国司として庶民の生活を目の当たりにした山上憶良はその悲惨さを何とか伝えようとしたものでしょう。
万葉集は、季節や恋愛、亡くなった人への思いなどが多く、このような社会状況を詠むという主題は他にはありません。
いわば「社会派」の歌ともいえ、山上憶良が特徴的な歌人であると言われる理由がここにあります。
歌自体は、中国の漢詩などに影響を受けていると言われており、陶淵明や貧家腑、王梵志の貧苦を歌った漢詩がそれに当たるという説があります。
というのも、山上憶良は遣唐使として唐へ渡ったことがあり、一説には渡来人(唐から日本に渡ってきた人たち)ではないかとも考えられています。
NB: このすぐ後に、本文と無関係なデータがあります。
Definition turn_host (w : world) : option world :=
  match host w with
  | Check =>
      Some (mkWorld (life w) (offl w) (vars w) (todo w) (locals w)
        (if until P (FriendInit.sh (life w)) (vars w) then Result else
         if receives P then Receive else Check))
  | Result => Some (mkWorld (life w) (offl w) (vars w) (todo w) (locals w) (Left (result P n (vars w))))
  | Left _ => None
  | Receive =>
      match Protocol.hakase (offl w) with
      | Protocol.HCode c =>
          match todo w !! c, locals w !! c with
          | Some (Offload f :: rest), Some l =>
              o ← host_act (offl w);
              Some (mkWorld (life w) o (f (vars w, l)).1 (<[c := rest]> (todo w))
                      (<[c := (f (vars w, l)).2]> (locals w)) (host w))
          | _, _ => None
          end
      | h =>
          if decide (h = Protocol.HPoll /\ Protocol.word8 (offl w) = 0) then
            Some (mkWorld (life w) (offl w) (vars w) (todo w) (locals w) Check)
          else
            o ← host_act (offl w);
            Some (mkWorld (life w) o (vars w) (todo w) (locals w) (host w))
      end
  end.

Definition turn (a : actor) (w : world) : option world :=
  match a with Core i => turn_core i w | Host => turn_host w end.

Fixpoint run (sched : list actor) (w : world) : option world :=
  match sched with
  | [] => Some w
  | a :: rest => w' ← turn a w; run rest w'
  end.

Lemma turn_core_step i w w' : turn_core i w = Some w' -> world_step w w'.
Proof.
  unfold turn_core. destruct (FriendInit.cores (life w) !! i) as [p|] eqn:Hi; [|done].
  destruct (decide (p = FriendInit.Main)) as [->|Hm].
  2:{ destruct p; intros; simplify_eq; by apply WLife. }
  destruct (Protocol.friends (offl w) !! i) as [q|] eqn:Hq; [|done].
  destruct (decide (q = Protocol.FIdle)) as [->|Hne].
  - destruct (todo w !! i) as [[|[f|f] rest]|] eqn:Ht; [| | |done].
    + intros [= <-]. by apply WReturn.
    + destruct (locals w !! i) eqn:Hl; [|done]. intros [= <-]. by eapply WAccess.
    + intros (o & Ho & [= <-])%bind_Some. by eapply WOffload.
  - assert (q <> Protocol.FCode -> (o ← friend_act i (offl w);
      Some (mkWorld (life w) o (vars w) (todo w) (locals w) (host w))) = Some w' -> world_step w w') as Hgo.
    { intros Hc (o & Ho & [= <-])%bind_Some. by eapply WMacro. }
    destruct q; try done; by apply Hgo.
Qed.
Definition walk_slots (cr3 va : Z) : list Z :=
  pte_base 12 cr3 + 8 * pml4_index va ::
  match entry read (pte_base 12 cr3) (pml4_index va) with
  | None => []
  | Some e4 =>
      pte_base 12 e4 + 8 * pdpt_index va ::
      match entry read (pte_base 12 e4) (pdpt_index va) with
      | None => []
      | Some e3 =>
          if pte_huge e3 then []
          else
            pte_base 12 e3 + 8 * pd_index va ::
            match entry read (pte_base 12 e3) (pd_index va) with
            | None => []
            | Some e2 =>
                if pte_huge e2 then [] else [pte_base 12 e2 + 8 * pt_index va]
            end
      end
  end.

(** The global bit of the entry that ends the walk. *)
Definition leaf_global (cr3 va : Z) : bool :=
  match last (walk_slots cr3 va) ≫= read with
  | Some e => Z.testbit e 8
  | None => false
  end.
End WalkSlots.

(** ** The core *)

Record tlb_entry := mkTlb { te_frame : Z; te_write : bool; te_global : bool }.

Record core := mkCore {
  pmem : mem;                         (* physical memory *)
  cr3 : Z;
  wp_bit : bool;                      (* CR0.WP *)
  pge : bool;                         (* CR4.PGE *)
  cr2 : Z;                            (* address of the last page fault *)
  idtr : Z * Z;                       (* limit and base of the interrupt table *)
  tlb : gmap Z tlb_entry;             (* by page number *)
  tick : nat;                         (* translations so far *)
  console : list (string * list Z);   (* calls of printf, latest first *)
  stdin : list Z                      (* characters getchar has not returned yet *)
}.

Definition set_pmem (m : mem) (s : core) : core :=
  mkCore m (cr3 s) (wp_bit s) (pge s) (cr2 s) (idtr s) (tlb s) (tick s) (console s) (stdin s).
Definition set_tlb (t : gmap Z tlb_entry) (s : core) : core :=
  mkCore (pmem s) (cr3 s) (wp_bit s) (pge s) (cr2 s) (idtr s) t (tick s) (console s) (stdin s).
Definition set_io (c : list (string * list Z)) (i : list Z) (s : core) : core :=
  mkCore (pmem s) (cr3 s) (wp_bit s) (pge s) (cr2 s) (idtr s) (tlb s) (tick s) c i.

(** The translation of page number [p] in the page tables. *)
Definition current (s : core) (p : Z) : option tlb_entry :=
  t ← walk (read64 (pmem s)) (cr3 s) (p * 4096);
  Some (mkTlb (t_phys t) (t_write t) (pge s && leaf_global (read64 (pmem s)) (cr3 s) (p * 4096))).

(** What the cache holds after an arbitrary time: some of what it held, and
    translations of the current tables. *)
Class TlbPolicy := {
  tlb_next : core -> gmap Z tlb_entry;
  tlb_next_ok : forall s p e,
    tlb_next s !! p = Some e -> tlb s !! p = Some e \/ current s p = Some e
}.

(** ** Accesses *)

Section Access.
Context `{TlbPolicy}.

Definition lookup_page (p : Z) : M core (option tlb_entry) := fun s =>
  let s1 := mkCore (pmem s) (cr3 s) (wp_bit s) (pge s) (cr2 s) (idtr s) (tlb_next s) (S (tick s))
              (console s) (stdin s) in
  Done (match tlb s1 !! p with Some e => Some e | None => current s1 p end, s1).

(** A write needs a writable page only when CR0.WP is set: the code runs in ring 0. *)
Definition allowed (s : core) (wr : bool) (e : tlb_entry) : bool :=
  negb wr || te_write e || negb (wp_bit s).

(** The state in which the handler of a page fault at [va] starts: the page is not in
    the cache. *)
Definition faulted (va : Z) (s : core) : core :=
  mkCore (pmem s) (cr3 s) (wp_bit s) (pge s) va (idtr s) (delete (va / 4096) (tlb s)) (tick s)
    (console s) (stdin s).
Lemma table_set_intro s s1 s2 n handler :
  0 <= handler < 2 ^ 64 -> 0 <= n < 64 ->
  stores_done s s1 (table_stores n handler) -> quiet s1 s2 -> window s2 lo hi 0 T ->
  console s2 = console s1 -> stdin s2 = stdin s1 ->
  table_set s (mkCore (pmem s2) (cr3 s2) (wp_bit s2) (pge s2) (cr2 s2) (0x3ff, idt_def) (tlb s2)
                 (tick s2) (console s2) (stdin s2)) n handler.
Proof.
  intros Hh Hn Hd Hq Hw Hc Hi. pose proof (gate_roundtrip handler Hh) as (_ & _ & _ & _ & _ & U0 & U1 & U2).
  assert (forall k v, uint 32 v -> (k, v) ∈ [(0, gate_word0 handler); (1, gate_word1 handler);
    (2, gate_word2 handler); (3, 0)] -> word 4 (pmem s2) (idt_def + 16 * n + 4 * k) = Some v) as Hg.
  { intros k v Hv Hk. rewrite (qu_mem _ _ Hq).
    etrans; [apply (sd_word _ _ _ Hd (mkStore 4 (idt_def + 16 * n + 4 * k) v))|cbn [so_value so_size]].
    2: { f_equal. by apply Z.mod_small. }
    apply elem_of_app. left. apply list_elem_of_fmap. by exists (k, v). }
  split; cbn [pmem cr3 wp_bit pge console stdin idtr].
  - split; cbn [pmem idtr]; [done|rewrite <- (Z.add_0_r (idt_def + 16 * n)); apply (Hg 0)
      |apply (Hg 1)|apply (Hg 2)]; (done || set_solver).
  - destruct Hw as [W1 W2 W3 W4]. by split.
  - rewrite (qu_mem _ _ Hq). eapply slot_update_weaken; [|apply Hd]. intros a Ha.
    apply list_elem_of_fmap in Ha as (o & -> & Ho). exists (so_addr o). split; [|done].
    destruct (table_store n handler o Hn Ho) as [[_ (k & -> & Hk)]|[_ (k & -> & Hk)]]; [left|right]; lia.
  - intros x Hx1 Hx2. rewrite (qu_mem _ _ Hq). apply Hd. intros o Ho. unfold so_end.
    destruct (table_store n handler o Hn Ho) as [[-> (k & -> & Hk)]|[-> (k & -> & Hk)]]; lia.
  - destruct (qu_regs _ _ Hq), (sd_regs _ _ _ Hd). split_and!; congruence.
  - destruct (sd_io _ _ _ Hd). split; congruence.
  - intros p Hp. destruct (sd_page _ _ _ Hd p) as (E1 & E2 & E3).
    { intros o Ho. apply Hp.
      destruct (table_store n handler o Hn Ho) as [[_ (k & -> & Hk)]|[_ (k & -> & Hk)]]; [left|right]; lia. }
    destruct (quiet_current _ _ p Hq) as (F1 & F2 & F3). rewrite <- E1, <- E2, <- F1, <- F2.
    split_and!; [done|done|]. intros Hco. exact (F3 (E3 Hco)).
Qed.
Lemma pagefault_handlers_witness :
  if 2 =? 1 then
    forall fuel, PageFault.friend_main (H := keep_all) demo_pdpt demo_pd demo_pt 0x100020800 0x100020000 0x100020400
      0x100003000 0x100004000 fuel (demo_core [50]) = Fault OutOfFuel
  else
    forall fuel, (length [50] + 2 <= fuel)%nat ->
    exists s', PageFault.friend_main (H := keep_all) demo_pdpt demo_pd demo_pt 0x100020800 0x100020000 0x100020400
      0x100003000 0x100004000 fuel (demo_core [50]) = Done (tt, s') /\
      console s' = ("0x%lx: %lx\n"%string, [0x80000000; 0]) :: replicate (length [50]) prompt ++ menu ++ [] /\
      stdin s' = [].
Proof.
  apply (pagefault_handlers keep_all demo_pdpt demo_pd2 demo_pd demo_pt 0x100020800 0x100020000 0x100020400
           0x100003000 0x100004000 (demo_core [50]) [50] 2 [] 0).
  - split.
    + exact demo_placed.
    + intros x Hx. unfold table_range in Hx.
      pose proof (Z.div_mod x 8 ltac:(done)). pose proof (Z.mod_pos_bound x 8 ltac:(done)).
      unfold demo_pdpt, demo_pd, demo_pt. split; [lia|]. intros i Hi. lia.
    + intros x Hx. unfold table_range in Hx.
      pose proof (Z.div_mod x 8 ltac:(done)). pose proof (Z.mod_pos_bound x 8 ltac:(done)). lia.
    + split_and!; [reflexivity|by vm_compute|by vm_compute|by vm_compute| |done|done|].
      * intros [E|[E|(j & Hj & E)]]; unfold INITIAL_PML4T, TRAMPOLINE_ADDR, PAGE_SIZE, demo_pdpt, demo_pd2 in *; lia.
      * intros i Hi. unfold demo_pt. lia.
  - apply demo_started.
  - by vm_compute.
  - by vm_compute.
  - lia.
  - exists []. split_and!; [reflexivity|by right|apply not_elem_of_nil|apply not_elem_of_nil].
  - reflexivity.
  - apply demo_word; by vm_compute.
  - split_and!; [by vm_compute| |].
    + unfold program_slots, PageFault.variables, demo_pdpt, demo_pd, demo_pt.
      intros [E|[E|[(i & Hi & E)|E]]]; lia.
    + intros x Hx. unfold table_range in Hx.
      pose proof (Z.div_mod x 8 ltac:(done)). pose proof (Z.mod_pos_bound x 8 ltac:(done)). lia.
Defined.

Lemma tables_share_pages_witness :
  (exists s', AddressSpace.friend_main (H := keep_all) demo_pdpt demo_pd (demo_core [10; 10]) = Done (Halted, s') /\
     console s' = [("ready\n"%string, []); ("0x%lx: %lx\n"%string, [0x80000000; 0])] ++ [] /\
     forall i, 0 <= i < 512 -> maps_to s' (0x80000 + i) (0x100000000 + i * 4096) true) /\
  (exists s', Hierarchy.friend_main (H := keep_all) demo_pdpt demo_pd demo_pt 0x100015000 2 (demo_core [10; 10]) =
       Done (tt, s') /\
     maps_to s' 0x80000 0x100000000 true /\ maps_to s' 0x80200 0x100000000 true /\ stdin s' = []).
Proof.
  apply (tables_share_pages keep_all demo_pdpt demo_pd2 demo_pd demo_pt 0x100015000 (demo_core [10; 10]) 2 [10] [10] [] 0).
  - apply demo_started.
  - by vm_compute.
  - by vm_compute.
  - by vm_compute.
  - apply demo_word; by vm_compute.
  - by vm_compute.
  - by vm_compute.
  - exact newline_line.
  - exact newline_line.
  - reflexivity.
  - cbn. lia.
Defined.
(* ===== verification/SampleOld.v ===== *)
(** * SampleOld: sample_old/intro and the table programs of sample_old/paging

    The programs print, build tables of their own at 0x310000 while they run on those
    of the runtime, and load CR3 with them; some halt then, some enter pages for
    0xC0000000 and store through them.  ([OldApps] has the programs that run
    applications.) *)

From S2P Require Import Prelude Memory Paging VirtMem TutorialPaging OldRuntime.
Import VirtMem OldRuntime.

Module SampleOld.

Definition pml4t : Z := 0x310000.
Definition pdpt : Z := 0x311000.
Definition pd1 : Z := 0x312000.
Definition pd2 : Z := 0x313000.
Definition pt1 : Z := 0x314000.
Definition pt2 : Z := 0x315000.

Section Programs.
Context `{TlbPolicy} `{Channel}.

(** ** The mains

    They differ in the output function ([say]), in the entries they set before
    ([extra], [fill]) and after the write to CR3, and in whether they halt; [woken]
    says whether an interrupt ends the [hlt]. *)

Definition tables (extra fill : M core unit) : M core unit :=
  memset 0x310000 0 (Z.to_nat 0x5000);;
  put_entry pml4t 0 (rwu (pdpt + OFFSET));;
  put_entry pdpt 0 (rwu (pd1 + OFFSET));;
  put_entry pdpt 3 (rwu (pd2 + OFFSET));;
  put_entry pd2 0 (rwu (pt1 + OFFSET));;
  extra;;
  for_ 512 0 (fun i => put_entry pd1 i (huge (0x80000000 + 0x200000 * i)));;
  fill;;
  write_cr3 (pml4t + OFFSET).

Definition prepare (say : list Z -> M core unit) (extra fill : M core unit) : M core unit :=
  say (chars "hello!");; tables extra fill.

Definition finish (say : list Z -> M core unit) : M core (option Z) :=
  say (chars "bye!");;
  return_value 0;;
  mret (Some 0).

Definition hlt (woken : bool) : M core (option Z) := if woken then finish puts_plain else mret None.

Definition skip : M core unit := mret tt.

Definition intro001 : M core (option Z) := puts_plain (chars "hello!");; finish puts_plain.

Definition intro011 (woken : bool) : M core (option Z) := puts_plain (chars "hello!");; hlt woken.

Definition main001 : M core (option Z) :=
  prepare puts_plain skip (for_ 512 0 (fun i => put_entry pt1 i (rwu (0x80000000 + 0x1000 * i))));;
  finish puts_plain.

Definition main002 (woken : bool) : M core (option Z) :=
  prepare puts_plain skip (for_ 512 0 (fun i => put_entry pt1 i (rwu (0x80000000 + 0x1000 * i))));;
  hlt woken.

Definition main003 (woken : bool) : M core (option Z) := prepare puts_plain skip skip;; hlt woken.

Definition main011 (woken : bool) : M core (option Z) :=
  prepare puts_plain skip (put_entry pt1 0 (rwu 0x80001000));; hlt woken.

Definition main013 (woken : bool) : M core (option Z) :=
  prepare puts_plain skip (put_entry pt1 0 (rwu 0x80000000);; put_entry pt1 1 (rwu 0x80001000));;
  hlt woken.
同じ時代の大伴旅人なども、漢文の影響を大きく受けた和歌を詠んでおり、いずれにしても漢文の影響が大きいことには違いありません。
しかし、漢籍に着想を得たとしても、貧窮問答歌の内容はあまりにも具体的で真に迫っています。
やはりこの辺りは、憶良が日本で実際の農民の生活を見聞きした体験が多く含まれていると考えられるでしょう。